In this case in its second decade, with its third appearance in this court, 1 we must review the Rental Housing Commission’s decision holding Robert McCulloch liable for treble damages for raising rent, based on a hardship petition, when the rental unit was not in substantial compliance with the housing code. Finding no error, we affirm.

I.

On March 18, 1980, McCulloch filed a hardship petition 2 for authority to increase the monthly rent of his tenants at 1428-30 A Street, S.E., Mr. & Mrs. William Hawkins, Jr., from $66.50 to $206.00. In May 1980, as part of the petition process, an official inspection resulted in a housing violation notice, # 871562, for noncompliance with code provisions. On August 19, 1980, the Rent Administrator granted McCulloch a provisional rent increase which McCul-loch could not implement until he cured all code violations and filed an appropriate abatement notice with the Rental Accommodations Office. On August 28, 1980, McCulloch notified the tenants of a rent increase effective October 1, 1980. He filed the required abatement notice on September 30. On October 1, 1980, a housing inspector found additional code violations and served notice #764210 on McCulloch to correct them. (The October 1 violations are not a focus of this dispute.)

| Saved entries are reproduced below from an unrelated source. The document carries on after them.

(** What one [copyFieldValue] does to the heap: a successful copy into a
    string column takes the bytes of the new buffer, and nothing else takes
    or gives bytes. *)
Lemma copyFieldValue_bytes dest src t h c :
  type c = t ->
  let '(result, f, h') := copyFieldValue dest src t h in
  (result = IMDB_OK -> freeBytes h' + cell_bytes c f = freeBytes h) /\
  (result <> IMDB_OK -> freeBytes h' = freeBytes h).
Proof.
  intros Ht. unfold copyFieldValue, cell_bytes. rewrite Ht.
  destruct t; simpl; try (split; [intros _; lia | congruence]).
  destruct (get_string src) as [s|]; [|split; [congruence|reflexivity]].
  pose proof (strncpy_size s) as Hsize. cbv zeta in Hsize.
  set (len := if IMDB_MAX_STRING_LENGTH <? strlen s then IMDB_MAX_STRING_LENGTH else strlen s) in *.
  pose proof (malloc_bytes (len + 1) h) as Hm.
  destruct (malloc (len + 1) h) as [[|] h']; simpl in *.
  - split; [intros _; rewrite Hsize; lia | congruence].
  - split; [congruence | intros _; exact Hm].
Qed.

Lemma copyFieldValue_untyped dest src h :
  copyFieldValue dest src IMDB_TYPE_INT32 h = (IMDB_OK, int32Value (get_int32 src), h).
Proof. reflexivity. Qed.

(** A [copy] loop that fails has given back every string buffer it
    allocated, and the field array. *)
Lemma insert_loop_bytes db values k i fs h :
  (insert_loop db values k i fs h).1.1 <> IMDB_OK ->
  freeBytes (insert_loop db values k i fs h).2 =
  freeBytes h + strings_bytes (take i (columns_of db)) fs + fields_size db.
Proof.
  revert i fs h. induction k as [|k IH]; intros i fs h; simpl; [congruence|].
  assert (Hcleanup : forall h0,
            freeBytes (insert_cleanup db i fs h0) =
            freeBytes h0 + strings_bytes (take i (columns_of db)) fs + fields_size db).
  { intros h0. unfold insert_cleanup. simpl.
    destruct (free_strings_bytes (take i (columns_of db)) fs h0) as (-> & _). lia. }
  destruct (values !! i) as [[v|]|] eqn:Hv; [|intros _; apply Hcleanup..].
  destruct (fs !! i) as [dest|] eqn:Hdest; [|intros _; apply Hcleanup].
  assert (Hi : (i < length fs)%nat) by (eapply lookup_lt_Some; exact Hdest).
  unfold column_type. rewrite Nat2Z.id.
  destruct (columns_of db !! i) as [c|] eqn:Hc.
  - pose proof (copyFieldValue_bytes dest v (type c) h c eq_refl) as Hcopy.
    destruct (copyFieldValue dest v (type c) h) as [[result f] h'].
    destruct Hcopy as [Hok Herr].
    destruct result;
      try (intros _; cbn [fst snd]; rewrite Hcleanup, Herr by discriminate; reflexivity).
    intros Hfail. rewrite (IH _ _ _ Hfail), strings_bytes_insert, Hc by exact Hi.
    specialize (Hok eq_refl). lia.
  - rewrite copyFieldValue_untyped.
    intros Hfail. rewrite (IH _ _ _ Hfail), strings_bytes_insert, Hc by exact Hi. lia.
Qed.
(** * MascotaCare ERP shell: analytics, access gate and transaction commit

    A shallow embedding of the state-carrying logic of [src/App.tsx]:
    the role table and the module gate, the derived sales metrics, the
    low-stock and expiration alerts, and the transaction-commit handler.

    Conventions of the embedding.
    - A JavaScript [number] given to the program is an exact rational
      ([Q]); rounding of doubles is outside the model.  [NaN] is kept
      where the program itself can produce it, which is where it computes
      with a value read from a stock table ([number]); the [Infinity]
      that [Math.min()] returns on no arguments is [None].  Results that
      the source builds with different association of [+] are compared
      with [==] ([Qeq]).
    - A [Date] is its [getTime()] value, an integer count of milliseconds;
      the successive [new Date()] reads of one derivation or one commit
      see the same instant [now].
    - A [Record<string, ...>] is a finite map holding the own properties
      of an object literal; a read [obj[key]] that finds no own property
      goes on to [Object.prototype] ([getProperty]).
    - React state is one record; a handler is a function on that record.
      [console.log] calls are dropped. *)

From Stdlib Require Import QArith Qround Qminmax ZArith List Lia Bool.
From stdpp Require Import gmap strings list.
Import ListNotations.

Local Open Scope Q_scope.
Local Open Scope string_scope.

(** ** JavaScript primitives used by the source *)

(** [x || d] on an optional number: [undefined] and [0] are falsy. *)
Definition num_or (o : option Q) (d : Q) : Q :=
  match o with
  | Some v => if Qeq_bool v 0 then d else v
  | None => d
  end.

(** Truthiness of an optional string: [undefined] and the empty string
    are falsy. *)
Definition truthy_string (o : option string) : bool :=
  match o with
  | Some EmptyString => false
  | Some (String _ _) => true
  | None => false
  end.

(** [a === b] between a string and an optional string. *)
Definition strict_eq_opt (a : string) (o : option string) : bool :=
  match o with
  | Some b => String.eqb a b
  | None => false
  end.

(** [Array.prototype.includes] on strings. *)
Definition includes (xs : list string) (x : string) : bool :=
  existsb (String.eqb x) xs.

(** The property names of [Object.prototype], which every object literal
    inherits. *)
Definition objectPrototypeKeys : list string :=
  ["constructor"; "__defineGetter__"; "__defineSetter__"; "hasOwnProperty";
   "__lookupGetter__"; "__lookupSetter__"; "isPrototypeOf";
   "propertyIsEnumerable"; "toString"; "valueOf"; "__proto__";
   "toLocaleString"].

Definition inherited (key : string) : bool := includes objectPrototypeKeys key.

(** The result of [obj[key]] on an object literal: the own property, else
    the member of [Object.prototype] of that name (a function, or the
    prototype object itself for [__proto__]), else [undefined]. *)
Inductive property (A : Type) : Type :=
| Own (a : A)
| Inherited
| Undefined.

Arguments Own {A} a.
Arguments Inherited {A}.
Arguments Undefined {A}.

Definition getProperty {A : Type} (obj : gmap string A) (key : string)
    : property A :=
  match obj !! key with
  | Some a => Own a
  | None => if inherited key then Inherited else Undefined
  end.

(** A computed number. *)
Inductive number : Type :=
| Fin (q : Q)
| NaN.

Coercion Fin : Q >-> number.

(** An operand of the arithmetic on stock: a number, or a value that is
    not one, namely a member of [Object.prototype] or a string that [+]
    has built from one.  Such a value is truthy and converts to [NaN]. *)
Inductive operand : Type :=
| Num (n : number)
| NonNumber.

Coercion Num : number >-> operand.
(** [n] single quotes. *)
Fixpoint quotes (n : nat) : string :=
  match n with
  | O => ""
  | S n' => String strings.quote (quotes n')
  end.

(** [^osiris\.dm\.gg/<base>(?:-\d+)?$]: the annotation key is the base name,
    or the base name followed by a dash and one or more decimal digits. *)
Definition isDigit (a : ascii) : bool :=
  (48 <=? strings.byte a)%N && (strings.byte a <=? 57)%N.

Fixpoint allDigits (s : string) : bool :=
  match s with
  | "" => true
  | String a r => isDigit a && allDigits r
  end.

Fixpoint stripPrefix (prefix s : string) : option string :=
  match prefix, s with
  | "", _ => Some s
  | String p prefix', String a s' =>
    if decide (a = p) then stripPrefix prefix' s' else None
  | String _ _, "" => None
  end.

Definition matchNumbered (base key : string) : bool :=
  match stripPrefix base key with
  | Some "" => true
  | Some (String "-" (String d ds)) => isDigit d && allDigits ds
  | _ => false
  end.

Definition loadBalancerHostnameAnnotationRegex_MatchString : string -> bool :=
  matchNumbered "osiris.dm.gg/loadBalancerHostname".

Definition ingressHostnameAnnotationRegex_MatchString : string -> bool :=
  matchNumbered "osiris.dm.gg/ingressHostname".

(** [fmt.Sprintf("%s:%d", host, port)]. *)
Definition hostPort (host : string) (port : Z) : string :=
  host +:+ ":" +:+ fmt.Sprintf_d port.

Definition svcDNSNames (svc : Service) : list string :=
  [ svc_Name svc +:+ "." +:+ svc_Namespace svc;
    svc_Name svc +:+ "." +:+ svc_Namespace svc +:+ ".svc";
    svc_Name svc +:+ "." +:+ svc_Namespace svc +:+ ".svc.cluster";
    svc_Name svc +:+ "." +:+ svc_Namespace svc +:+ ".svc.cluster.local" ].

(** The loop over the ports that looks for one named "http" and, until it
    finds one, for port 80. *)
Fixpoint findHTTPPort (ports : list ServicePort) (foundPort80 : bool)
  : string * bool :=
  match ports with
  | [] => ("", foundPort80)
  | port :: ports' =>
    if decide (port_Name port = "http")
    then (fmt.Sprintf_d (port_Port port), foundPort80)
    else findHTTPPort ports' (foundPort80 || (port_Port port =? 80))
  end.

Definition ingressDefaultPortOf (svc : Service) : string :=
  match svc_Annotations svc !! "osiris.dm.gg/ingressDefaultPort" with
  | Some ingressDefaultPort => ingressDefaultPort
  | None =>
    match svc_Spec_Ports svc with
    | [port] => fmt.Sprintf_d (port_Port port)
    | ports =>
      let '(ingressDefaultPort, foundPort80) := findHTTPPort ports false in
      if decide (ingressDefaultPort = "") then
        (if foundPort80 then "80" else ingressDefaultPort)
      else ingressDefaultPort
    end
  end.

(** The non-empty IPs of the load-balancer ingresses. *)
Definition ingressIPs (svc : Service) : list string :=
  filter (fun ip => ip ≠ "")
         (ingress_IP <$> svc_Status_LoadBalancer_Ingress svc).
(** [needle in hay] *)
Fixpoint contains (needle hay : string) : bool :=
  startswith needle hay ||
  match hay with
  | EmptyString => false
  | String _ h => contains needle h
  end.

(** [any(w in h for w in ws)] *)
Definition any_in (ws : list string) (h : string) : bool :=
  existsb (fun w => contains w h) ws.

(** [s.replace(c, '')] for a one-character [c] *)
Fixpoint remove_char (c : ascii) (s : string) : string :=
  match s with
  | EmptyString => EmptyString
  | String a r => if Ascii.eqb a c then remove_char c r
                  else String a (remove_char c r)
  end.

(** [sep.join(parts)] *)
Fixpoint join (sep : string) (parts : list string) : string :=
  match parts with
  | [] => EmptyString
  | [p] => p
  | p :: ps => p ++ sep ++ join sep ps
  end.

(** [s.split(c)] for a one-character separator: never the empty list. *)
Fixpoint split (c : ascii) (s : string) : list string :=
  match s with
  | EmptyString => [EmptyString]
  | String a r =>
      if Ascii.eqb a c then EmptyString :: split c r
      else match split c r with
           | [] => [String a EmptyString]
           | p :: ps => String a p :: ps
           end
  end.

Fixpoint drop (n : nat) (s : string) : string :=
  match n, s with
  | O, _ => s
  | S _, EmptyString => EmptyString
  | S k, String _ r => drop k r
  end.

Fixpoint take (n : nat) (s : string) : string :=
  match n, s with
  | O, _ => EmptyString
  | S _, EmptyString => EmptyString
  | S k, String c r => String c (take k r)
  end.

Definition len (s : string) : Z := Z.of_nat (String.length s).

(** The clamping Python applies to one bound of [s[a:b]]: a negative
    bound counts from the end, and the result is cut to [0..len]. *)
Definition clamp (n : Z) (i : Z) : Z :=
  let i' := if i <? 0 then i + n else i in
  Z.max 0 (Z.min n i').

(** [s[a:b]] with [None] for an omitted bound. *)
Definition slice (s : string) (a b : option Z) : string :=
  let n := len s in
  let lo := match a with Some i => clamp n i | None => 0 end in
  let hi := match b with Some i => clamp n i | None => n end in
  take (Z.to_nat (hi - lo)) (drop (Z.to_nat lo) s).

(** [hay.find(needle)] counted from position [pos]; [-1] when absent. *)
Fixpoint find_from (needle hay : string) (pos : Z) : Z :=
  if startswith needle hay then pos
  else match hay with
       | EmptyString => -1
       | String _ h => find_from needle h (pos + 1)
       end.

(** [hay.rfind(needle)]: the highest index at which [needle] occurs. *)
Fixpoint rfind_from (needle hay : string) (pos : Z) : Z :=
  let later := match hay with
               | EmptyString => -1
               | String _ h => rfind_from needle h (pos + 1)
               end in
  if 0 <=? later then later
  else if startswith needle hay then pos else -1.

Definition rfind (needle hay : string) : Z := rfind_from needle hay 0.

(** Truthiness of a string. *)
Definition nonempty (s : string) : bool :=
  match s with EmptyString => false | _ => true end.

(** [a or b] on strings. *)
Definition or_else (a b : string) : string :=
  if nonempty a then a else b.

End PyStr.

(* ================================================================== *)
(** ** Python floats *)
(* ================================================================== *)

Module PyFloat.

Inductive t : Type :=
| Fin (q : Q)
| PInf
| NInf
| NaN.

(** [abs(x)] *)
Definition fabs (x : t) : t :=
  match x with
  | Fin q => Fin (Qabs q)
  | PInf | NInf => PInf
  | NaN => NaN
  end.

(** [x <= y]; every comparison with NaN is false. *)
Definition leb (x y : t) : bool :=
  match x, y with
  | NaN, _ | _, NaN => false
  | NInf, _ => true
  | _, PInf => true
  | Fin a, Fin b => Qle_bool a b
  | PInf, _ => false
  | Fin _, NInf => false
  end.

(** [x >= y] *)
Definition geb (x y : t) : bool := leb y x.

(** The float of an integer below [2^53] in size. *)
Definition of_Z (z : Z) : t := Fin (inject_Z z).

(** [-x] *)
Definition fneg (x : t) : t :=
  match x with
  | Fin q => Fin (- q)
  | PInf => NInf
  | NInf => PInf
  | NaN => NaN
  end.

(** [n/d >= 2^e], for positive [n] and [d]. *)
Definition at_least_pow2 (n d e : Z) : bool :=
  if 0 <=? e then d * 2 ^ e <=? n else d <=? n * 2 ^ (- e).

(** The binary64 value nearest to the positive rational [n/d], ties to
    even.  [e] is the binary exponent of [n/d]; [k] the exponent of the
    last place kept: 53 significant bits, and no place below [2^-1074];
    [m] is [n/d] in units of [2^k], rounded.  A result of [2^1024] or
    more is infinity. *)
Definition round_pos (n d : Z) : t :=
  let e0 := Z.log2 n - Z.log2 d in
  let e := if at_least_pow2 n d e0 then e0 else e0 - 1 in
  let k := Z.max (e - 52) (-1074) in
  let num := if k <? 0 then n * 2 ^ (- k) else n in
  let den := if k <? 0 then d else d * 2 ^ k in
  let q := num / den in
  let r := num mod den in
  let m := if (den <? 2 * r) || ((den =? 2 * r) && Z.odd q)
           then q + 1 else q in
  if (971 <? k) || ((k =? 971) && (2 ^ 53 <=? m)) then PInf
  else if 0 <=? k then Fin (inject_Z (m * 2 ^ k))
  else Fin (Qred (m # Z.to_pos (2 ^ (- k)))).

(** The binary64 value nearest to a rational. *)
Definition round (q : Q) : t :=
  match Qnum q with
  | Z0 => Fin 0
  | Zpos n => round_pos (Zpos n) (Zpos (Qden q))
  | Zneg n => fneg (round_pos (Zpos n) (Zpos (Qden q)))
  end.

(** [x * k] for a positive integer [k]. *)
Definition mul_pos (x : t) (k : positive) : t :=
  match x with
  | Fin q => round (q * inject_Z (Zpos k))
  | other => other
  end.

(** The float of the decimal [n * 10^-scale]. *)
Definition dec (n : Z) (scale : nat) : t :=
  round (n # Pos.of_nat (10 ^ scale)).

Definition is_nan (x : t) : bool :=
  match x with NaN => true | _ => false end.

(** *** [float(s)]

    The grammar [float] accepts on a string: surrounding whitespace, a
    sign, then [inf], [infinity] or [nan] in any case, or a decimal
    number: digit parts with single underscores between digits, an
    optional fraction and an optional exponent, rounded to binary64.
    [None] is [ValueError]. *)

(** A digit part: [digit (["_"] digit)*]; the digits read and the rest. *)
Fixpoint digitpart (s : string) : list Z * string :=
  match s with
  | String c r =>
      if PyStr.is_digit c then
        match r with
        | String "_" (String d _ as r') =>
            if PyStr.is_digit d
            then let (ds, rest) := digitpart r' in
                 (PyStr.digit_val c :: ds, rest)
            else ([PyStr.digit_val c], r)
        | _ => let (ds, rest) := digitpart r in
               (PyStr.digit_val c :: ds, rest)
        end
      else ([], s)
  | EmptyString => ([], s)
  end.

Definition digits_value (ds : list Z) : Z :=
  fold_left (fun acc d => 10 * acc + d) ds 0.

(** [m * 10^e] as an exact rational in lowest terms. *)
Definition scale10 (m e : Z) : Q :=
  if 0 <=? e then inject_Z (m * 10 ^ e)
  else Qred (m # Z.to_pos (10 ^ (- e))).

(** The exponent part, if any: its value and the rest; [None] when an
    [e] is not followed by a well-formed exponent. *)
Definition exponent (s : string) : option (Z * string) :=
  match s with
  | String c r =>
      if Ascii.eqb (PyStr.lower_char c) "e" then
        let '(sgn, r1) :=
          match r with
          | String "+" r' => (1, r')
          | String "-" r' => (-1, r')
          | _ => (1, r)
          end in
        match digitpart r1 with
        | ([], _) => None
        | (ds, rest) => Some (sgn * digits_value ds, rest)
        end
      else Some (0, s)
  | EmptyString => Some (0, s)
  end.

(** An unsigned decimal number covering the whole of [s]. *)
Definition unsigned_decimal (s : string) : option Q :=
  let (ip, r0) := digitpart s in
  let '(fp, r1, dotted) :=
    match r0 with
    | String "." r' => let (fp, r1) := digitpart r' in (fp, r1, true)
    | _ => ([], r0, false)
    end in
  match ip, fp with
  | [], [] => None
  | _, _ =>
      match exponent r1 with
      | Some (e, EmptyString) =>
          Some (scale10 (digits_value (ip ++ fp)%list)
                        (e - Z.of_nat (List.length fp)))
      | _ => None
      end
  end.

Definition of_string (s : string) : option t :=
  let s0 := PyStr.strip s in
  let '(neg, body) :=
    match s0 with
    | String "-" r => (true, r)
    | String "+" r => (false, r)
    | _ => (false, s0)
    end in
  let lb := PyStr.lower body in
  if String.eqb lb "nan" then Some NaN
  else if String.eqb lb "inf" || String.eqb lb "infinity"
  then Some (if neg then NInf else PInf)
  else match unsigned_decimal body with
       | Some q => Some (if neg then fneg (round q) else round q)
       | None => None
       end.

End PyFloat.

(* ================================================================== *)
(** ** Backtracking matchers for the regular expressions of the source *)
(* ================================================================== *)

Module Re.

(** A matcher maps the input to the remainders it can leave, in the
    order in which a backtracking engine tries them. *)
Definition matcher := string -> list string.

Definition chr (p : ascii -> bool) : matcher :=
  fun s => match s with
           | String c r => if p c then [r] else []
           | EmptyString => []
           end.

Definition lit (c : ascii) : matcher := chr (Ascii.eqb c).

Definition seq (m1 m2 : matcher) : matcher :=
  fun s => flat_map m2 (m1 s).

(** [m1|m2] *)
Definition alt (m1 m2 : matcher) : matcher :=
  fun s => (m1 s ++ m2 s)%list.

(** [m?], greedy *)
Definition opt (m : matcher) : matcher :=
  fun s => (m s ++ [s])%list.

(** [[p]{0,n}], greedy *)
Fixpoint upto (n : nat) (p : ascii -> bool) : matcher :=
  fun s => match n with
           | O => [s]
           | S k => match s with
                    | String c r => if p c then (upto k p r ++ [s])%list else [s]
                    | EmptyString => [s]
                    end
           end.

(** [[p]*], greedy *)
Fixpoint star (p : ascii -> bool) (s : string) : list string :=
  match s with
  | String c r => if p c then (star p r ++ [s])%list else [s]
  | EmptyString => [s]
  end.

(** [[p]+], greedy *)
Definition plus (p : ascii -> bool) : matcher := seq (chr p) (star p).

(** [\s+], greedy *)
Definition spaces : matcher := plus PyStr.is_space.

(** The text consumed between [s] and its suffix [rest]. *)
Definition consumed (s rest : string) : string :=
  PyStr.take (String.length s - String.length rest) s.

Definition sep (c : ascii) : bool := Ascii.eqb c "/" || Ascii.eqb c "-".

(** [\d{1,2}[/-]\d{1,2}(?:[/-]\d{2,4})?] *)
Definition date_re : matcher :=
  seq (chr PyStr.is_digit) (seq (upto 1 PyStr.is_digit)
  (seq (chr sep)
  (seq (chr PyStr.is_digit) (seq (upto 1 PyStr.is_digit)
  (opt (seq (chr sep)
       (seq (chr PyStr.is_digit) (seq (chr PyStr.is_digit)
            (upto 2 PyStr.is_digit))))))))).

(** A match object: [start()], [end()], [group(0)]. *)
Record mobj : Type := { m_start : Z; m_end : Z; m_group : string }.

(** [re.search(m, s)], scanning from position [pos]. *)
Fixpoint search_from (m : matcher) (s : string) (pos : Z) : option mobj :=
  match m s with
  | rest :: _ =>
      let g := consumed s rest in
      Some {| m_start := pos; m_end := pos + PyStr.len g; m_group := g |}
  | [] => match s with
          | String _ r => search_from m r (pos + 1)
          | EmptyString => None
          end
  end.
(** The records [ds] are those of the enabled cases [ns], which come after
    the enabled cases [processed]. *)
Fixpoint records_match (stags : list string) (processed ns : list Node)
    (ds : list (gmap string value)) : Prop :=
  match ns, ds with
  | [], [] => True
  | n :: ns', d :: ds' =>
      record_of stags (processed ++ [n]) n d
      /\ records_match stags (processed ++ [n]) ns' ds'
  | _, _ => False
  end.

(** The entries of the flag-style children hold [None] or a string. *)
Definition flags_ok (d : gmap string value) : Prop :=
  forall k, k ∈ setup_filter_keys ->
    d !! k = Some VNone \/ exists s, d !! k = Some (VStr s).

(** The dictionary [list_case] holds the number of enabled cases met so far
    under each label. *)
Definition counts (list_case : gmap string Z) (processed : list Node) : Prop :=
  forall lab, default 0 (list_case !! lab) = label_count processed lab.

(** The flag that [getCompare] gives a compare node: on unless its status
    says otherwise. *)
Definition compare_flag (n : Node) : bool :=
  match attribute n "status" with
  | Some status => String.eqb status "on"
  | None => true
  end.

Definition has_attribute (k : string) (n : Node) : bool :=
  bool_decide (is_Some (attribute n k)).

(** The value of an attribute that the caller knows to be there. *)
Definition attribute_of (k : string) (n : Node) : string :=
  default "" (attribute n k).

(** The file that [getMeasurement] gives for a measurement node, with the
    repository [r] and the study label [l]: the file name joined to the first
    directory of the walk that holds the file, or to the path attribute when
    no directory does. *)
Definition measurement_file
    (os_walk : string -> list (string * list string * list string))
    (os_path_join : list string -> string) (r l : string) (n : Node) : string :=
  let fileName := attribute_of "file" n in
  let filePath := attribute_of "path" n in
  let top := if String.eqb filePath "" then os_path_join [r; l]
             else os_path_join [r; l; "POST"; filePath] in
  match List.find (fun t => mem fileName (snd t)) (os_walk top) with
  | Some t => os_path_join [fst (fst t); fileName]
  | None => os_path_join [filePath; fileName]
  end.

(** The tags that [getStudyMetadata] collects under the name [x]: those of
    the case elements labelled [x], enabled or not, in document order. *)
Definition tags_for (x : string) (nodes : list Node) : list string :=
  concat (case_tags <$> List.filter (fun n => String.eqb (label_of n) x) nodes).

(** The items of a case description. *)
Definition items_of (node_descr : Node) : list string :=
  omap first_text (Dom.elements_below "item" node_descr).

Definition items_readable (node_descr : Node) : bool :=
  forallb (fun n => bool_decide (is_Some (first_text n)))
          (Dom.elements_below "item" node_descr).

(** The entry of a case description. *)
Definition described (node_descr : Node) : Meta.case :=
  Meta.mkCase (label_of node_descr) [] (items_of node_descr).

(** One step of the second pass of [getStudyMetadata], on a list of entries
    with distinct names: a new entry when the label is new, and the tags of
    the case added to the entry with that label. *)
Definition tag_step (cases : list Meta.case) (n : Node) : list Meta.case :=
  let x := label_of n in
  let cases1 := if existsb (Meta.named x) cases then cases
                else cases ++ [Meta.mkCase x [] []] in
  (fun c => if Meta.named x c then Meta.add_tags (case_tags n) c else c) <$> cases1.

On February 13, 1981, the tenants asked the Rental Housing Commission for a show cause order, alleging that McCulloch had implemented the rent increase while substantial housing code violations persisted. In particular, the tenants stated that although, according to McCulloch’s abatement report, forty violations specified in notice # 871562 had been abated, several “substantial” violations remained and, therefore, no rent increase could be implemented. Specifically, the tenants complained about three violations enumerated in notice # 871562:

39. Cooking Room — Window does not fit reasonably well in frame.
40. Cooking Room — Window sash has defective part(s).
43. Rear Porch Roof has leak(s).

At a show cause hearing before a hearing examiner from the Rental Accommodations Office on March 17, 1981 (at which the tenants were denied full participation), Inspector/Supervisor Williams testified that all housing code violations had been abated before December 9,1980. He further testified that, although the three violations cited by the tenants remained after McCul-loch had filed his September 30 abatement notice, those violations were minor and did not impair the health, safety, or welfare of the tenants. On August 28, 1981, the hearing examiner dismissed the show cause order and ruled on behalf of the Rent Administrator that McCulloch had complied with the August 19, 1980 order authorizing the hardship increase. The examiner premised her decision on the finding that McCulloch had abated “all substantial violations’’ (emphasis in original), relying on Williams’ confirmation that the three violations exist *1247 ing after McCulloch had filed his abatement notice were minor and that, in any event, all violations, “substantial and minor,” had been abated by December 9, 1980.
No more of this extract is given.